Glenn Greenwald reports at The Intercept that the identity of the Sony hackers is still unknown even as numerous security experts loudly note how sparse and unconvincing the available evidence is against North Korea. But that didn't stop President Obama, announcing in his December 19 press conference that: “We can confirm that North Korea engaged in this attack," and vowing that "we will respond. . . . We cannot have a society in which some dictator some place can start imposing censorship here in the United States.” Yet according to Greenwald, none of the expert skepticism has made its way into countless media accounts of the Sony hack. "Time and again, many journalists mindlessly regurgitated the U.S. Government’s accusation against North Korea without a shred of doubt, blindly assuming it to be true, and then discussing, often demanding, strong retaliation. Coverage of the episode was largely driven by the long-standing, central tenet of the establishment U.S. media: government assertions are to be treated as Truth."

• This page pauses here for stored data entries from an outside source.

(** C10.  An empty-string key is treated as an absent argument.
    [refresh], [destroy] and [destroyOther] called with it are the calls
    without argument, and what they change is the entry of the active
    key: [refresh] adds one to the [renderCount] of the entries whose key
    is the active key and leaves every other entry as it is, an entry
    whose key is the empty string included; once its task has run,
    [destroy] has removed the entries of the active key and no other, and
    [destroyOther] has kept the entries of the active key and no other.
    Whereas [destroy([])] has no target key at all: it schedules its task
    all the same, and the task leaves the store it finds
    value-identical. *)
Theorem empty_key_falls_back_to_active activeCacheKey (st : KeepAliveState Ele) :
  (refresh activeCacheKey (Some EmptyString) st = refresh activeCacheKey None st
   ∧ cacheNodes (refresh activeCacheKey (Some EmptyString) st)
     = refresh_updater activeCacheKey (cacheNodes st)
   ∧ ∀ i item, cacheNodes st !! i = Some item →
       cacheNodes (refresh activeCacheKey (Some EmptyString) st) !! i
       = Some (if decide (Some (cacheKey item) = activeCacheKey)
               then {| cacheKey := cacheKey item; ele := ele item;
                       lastActiveTime := lastActiveTime item;
                       renderCount := (renderCount item + 1)%Z |}
               else item))
  ∧ (destroy activeCacheKey (Some (KeyString EmptyString)) st = destroy activeCacheKey None st
     ∧ destroy_cacheKeys activeCacheKey (Some (KeyString EmptyString)) = [activeCacheKey]
     ∧ let scheduled := destroy activeCacheKey (Some (KeyString EmptyString)) st in
       let before := runMacroTasks (length (macroTasks st)) scheduled in
       let after := runMacroTask before in
       cacheNodes scheduled = cacheNodes st
       ∧ ∀ item, item ∈ cacheNodes after
                 ↔ item ∈ cacheNodes before ∧ Some (cacheKey item) ≠ activeCacheKey)
  ∧ (destroyOther activeCacheKey (Some EmptyString) st = destroyOther activeCacheKey None st
     ∧ destroyOther activeCacheKey (Some EmptyString) st
       = macroTask (destroyOther_updater activeCacheKey) st
     ∧ let scheduled := destroyOther activeCacheKey (Some EmptyString) st in
       let before := runMacroTasks (length (macroTasks st)) scheduled in
       let after := runMacroTask before in
       cacheNodes scheduled = cacheNodes st
       ∧ ∀ item, item ∈ cacheNodes after
                 ↔ item ∈ cacheNodes before ∧ Some (cacheKey item) = activeCacheKey)
  ∧ (destroy_cacheKeys activeCacheKey (Some (KeyArray [])) = []
     ∧ let scheduled := destroy activeCacheKey (Some (KeyArray [])) st in
       let before := runMacroTasks (length (macroTasks st)) scheduled in
       length (macroTasks scheduled) = S (length (macroTasks st))
       ∧ cacheNodes (runMacroTask before) = cacheNodes before
       ∧ macroTasks (runMacroTask before) = []).
Proof.
  split_and!; try reflexivity.
  - intros i item Hi. cbn [refresh setCacheNodes cacheNodes or_key].
    rewrite bool_decide_eq_true_2 by done. unfold refresh_updater.
    rewrite list_lookup_fmap, Hi. simpl.
    destruct (decide (Some (cacheKey item) = activeCacheKey)) as [Heq|Hne].
    + by rewrite bool_decide_eq_true_2.
    + by rewrite bool_decide_eq_false_2.
  - intros scheduled before after. split; [done|].
    assert (Hrun : after = mkState (destroy_updater [activeCacheKey] (cacheNodes before)) [])
      by apply scheduled_task_runs.
    intros item. rewrite Hrun. cbn [cacheNodes]. unfold destroy_updater.
    rewrite list_elem_of_filter, not_elem_of_cons. split.
    + intros [[Hne _] Hin]. by split.
    + intros [Hin Hne]. split; [|done]. split; [done|apply not_elem_of_nil].
  - intros scheduled before after. split; [done|].
    assert (Hrun : after = mkState (destroyOther_updater activeCacheKey (cacheNodes before)) [])
      by apply scheduled_task_runs.
    intros item. rewrite Hrun. cbn [cacheNodes]. unfold destroyOther_updater.
    rewrite list_elem_of_filter. tauto.
  - intros scheduled before.
    assert (Hrun : runMacroTask before = mkState (destroy_updater [] (cacheNodes before)) [])
      by apply scheduled_task_runs.
    split_and!.
    + unfold scheduled, destroy, macroTask. simpl. rewrite length_app. simpl. lia.
    + rewrite Hrun. simpl. unfold destroy_updater.
      apply filter_nothing. intros item _. apply not_elem_of_nil.
    + by rewrite Hrun.
Qed.

End Claims.

(** * Further properties of the component *)

Section Activating.
Context {Ele : Type}.
Implicit Types (store : list (CacheNode Ele)) (item : CacheNode Ele) (key : string).

(** X1.  The activation updater throws exactly when an unseen key meets an
    empty store under a negative [max]: the [reduce] of the eviction then
    runs on an empty array.  In every other case it returns a store. *)
Theorem activate_throws_iff key children max maxAliveTime now store :
  activate key children max maxAliveTime now store = Throw TypeError
  ↔ store = [] ∧ (max < 0)%Z.
Proof.
  split.
  - intros Hthrow. destruct store as [|first rest].
    + split; [done|]. destruct (decide (0 ≤ max)%Z) as [Hmax|Hmax]; [|lia].
      by destruct (activate_total key children max maxAliveTime now [] Hmax) as [? Heq];
        rewrite Heq in Hthrow.
    + exfalso. destruct (decide (key ∈ keys (first :: rest))) as [Hin|Hout].
      * by rewrite activate_seen in Hthrow.
      * destruct (decide (Z.of_nat (length (first :: rest)) ≤ max)%Z) as [Hle|Hgt].
        -- by rewrite activate_unseen_within in Hthrow.
        -- destruct (activate_unseen_overflow key children max maxAliveTime now (first :: rest))
             as (i & item & _ & _ & _ & Heq); [done|lia|done|].
           by rewrite Heq in Hthrow.
  - intros [-> Hmax]. unfold activate, evict. simpl.
    change (Z.of_nat 0) with 0%Z. destruct (Z.gtb_spec 0 max); [done|lia].
Qed.

(** X2.  After an activation that returns, the store has an entry for the
    activated key, every entry of that key carries the new children and
    the clock reading of the activation, and a key that was not in the
    store before is its last entry, with [renderCount] zero. *)
Theorem activation_installs_key key children max maxAliveTime now store store' :
  activate key children max maxAliveTime now store = Normal store' →
  key ∈ keys store'
  ∧ (∀ item, item ∈ store' → cacheKey item = key →
       ele item = children ∧ lastActiveTime item = now)
  ∧ (key ∉ keys store → last store' = Some (inserted key children now)).
Proof.
  intros Hact. destruct (decide (key ∈ keys store)) as [Hin|Hout].
  - rewrite activate_seen in Hact by done. injection Hact as <-. split_and!.
    + by rewrite keys_update_item.
    + intros item (old & -> & Hold)%list_elem_of_fmap. unfold update_item.
      destruct (has_key key old) eqn:E; [done|].
      unfold has_key in E. apply bool_decide_eq_false in E. done.
    + done.
  - rewrite activate_unseen in Hact by done.
    destruct (evict max store) as [kept|e] eqn:Hev; [|done].
    simpl in Hact. injection Hact as <-.
    assert (Hkept : ∀ k, k ∈ keys kept → k ∈ keys store).
    { intros k Hk. revert Hev. unfold evict.
      destruct (Z.gtb_spec (Z.of_nat (length store)) max).
      - destruct (reduce older (imap pair store)) as [node|]; [|done].
        simpl. intros [= <-]. eapply elem_of_sublist; [exact Hk|].
        unfold keys. apply fmap_sublist, splice1_sublist.
      - by intros [= <-]. }
    split_and!.
    + rewrite keys_app, elem_of_app. right. apply list_elem_of_singleton. done.
    + intros item [Hin| Hin]%elem_of_app Hkey.
      * exfalso. apply Hout, Hkept. rewrite <- Hkey. apply list_elem_of_fmap. eauto.
      * apply list_elem_of_singleton in Hin. by subst item.
    + intros _. apply last_snoc.
Qed.

(** X3.  Reactivating a key that is in the store never evicts and never
    reorders, whatever [max] is and however full the store is: the keys of
    the store are the same list before and after. *)
Theorem reactivation_keeps_keys key children max maxAliveTime now store :
  key ∈ keys store →
  ∃ store', activate key children max maxAliveTime now store = Normal store'
    ∧ keys store' = keys store.
Proof.
  intros Hin. eexists. split; [by apply activate_seen|]. apply keys_update_item.
Qed.

End Activating.

Section Capacity.
Context {Ele : Type}.
Implicit Types (store : list (CacheNode Ele)) (item : CacheNode Ele) (key : string).
Implicit Types (st : KeepAliveState Ele).

Lemma destroy_updater_shrinks cacheKeys : shrinks (Ele:=Ele) (destroy_updater cacheKeys).
Proof. intros store. apply sublist_filter. Qed.

Lemma destroyOther_updater_shrinks target : shrinks (Ele:=Ele) (destroyOther_updater target).
Proof. intros store. apply sublist_filter. Qed.

Lemma empty_shrinks : shrinks (Ele:=Ele) (λ _, []).
Proof. intros store. apply sublist_nil_l. Qed.

(** The tasks the lifecycle API schedules only ever take entries away. *)
Lemma step_under_shrinks max st st' :
  step_under max st st' → Forall shrinks (macroTasks st) → Forall shrinks (macroTasks st').
Proof.
  intros Hstep Htasks. destruct Hstep as
    [active children maxAliveTime now st' Heff | active key | active key | | active key | ].
  - unfold layoutEffect, safeStartTransition, mret, mbind, Completion_ret, Completion_bind in Heff.
    destruct active as [key|]; [|by injection Heff as <-].
    destruct (activate key children max maxAliveTime now (cacheNodes st)); [|done].
    by injection Heff as <-.
  - done.
  - simpl. apply Forall_app. split; [done|]. apply Forall_singleton, destroy_updater_shrinks.
  - simpl. apply Forall_app. split; [done|]. apply Forall_singleton, empty_shrinks.
  - simpl. apply Forall_app. split; [done|].
    apply Forall_singleton, destroyOther_updater_shrinks.
  - unfold runMacroTask. destruct (macroTasks st) as [|task rest] eqn:E; [by rewrite E|].
    simpl. by apply Forall_cons in Htasks as [_ ?].
Qed.

Lemma activate_length max key children maxAliveTime now store store' :
  activate key children max maxAliveTime now store = Normal store' →
  length store' ≤ Nat.max (length store) (Z.to_nat (max + 1)).
Proof.
  intros Hact. destruct (decide (key ∈ keys store)) as [Hin|Hout].
  - rewrite activate_seen in Hact by done. injection Hact as <-.
    rewrite length_fmap. lia.
  - destruct (decide (Z.of_nat (length store) ≤ max)%Z) as [Hle|Hgt].
    + rewrite activate_unseen_within in Hact by done. injection Hact as <-.
      rewrite length_app. simpl. lia.
    + destruct store as [|first rest].
      { assert (activate key children max maxAliveTime now [] = Throw TypeError) as Hthrow.
        { apply activate_throws_iff. simpl in Hgt. split; [done|lia]. }
        by rewrite Hthrow in Hact. }
      destruct (activate_unseen_overflow key children max maxAliveTime now (first :: rest))
        as (i & item & Hi & _ & _ & Heq); [done|lia|done|].
      rewrite Heq in Hact. injection Hact as <-.
      rewrite length_app, length_delete by eauto. simpl. lia.
Qed.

Greenwald says that this kind of reflexive embrace of government claims is journalistically inexcusable in all cases, for reasons that should be self-evident. But in this case, it’s truly dangerous. "At this point - eleven years after the run-up to the Iraq War and 50 years after the Gulf of Tonkin fraud - any minimally sentient American knows full well that their government lies frequently. Any journalist understands full well that assuming government claims to be true, with no evidence, is the primary means by which U.S. media outlets become tools of government propaganda," concludes Greenwald adding that many journalists benefit in all sorts of ways by dutifully performing this role. "At this point, journalists who mindlessly repeat government claims like this are guilty of many things; ignorance of what they are doing is definitely not one of them."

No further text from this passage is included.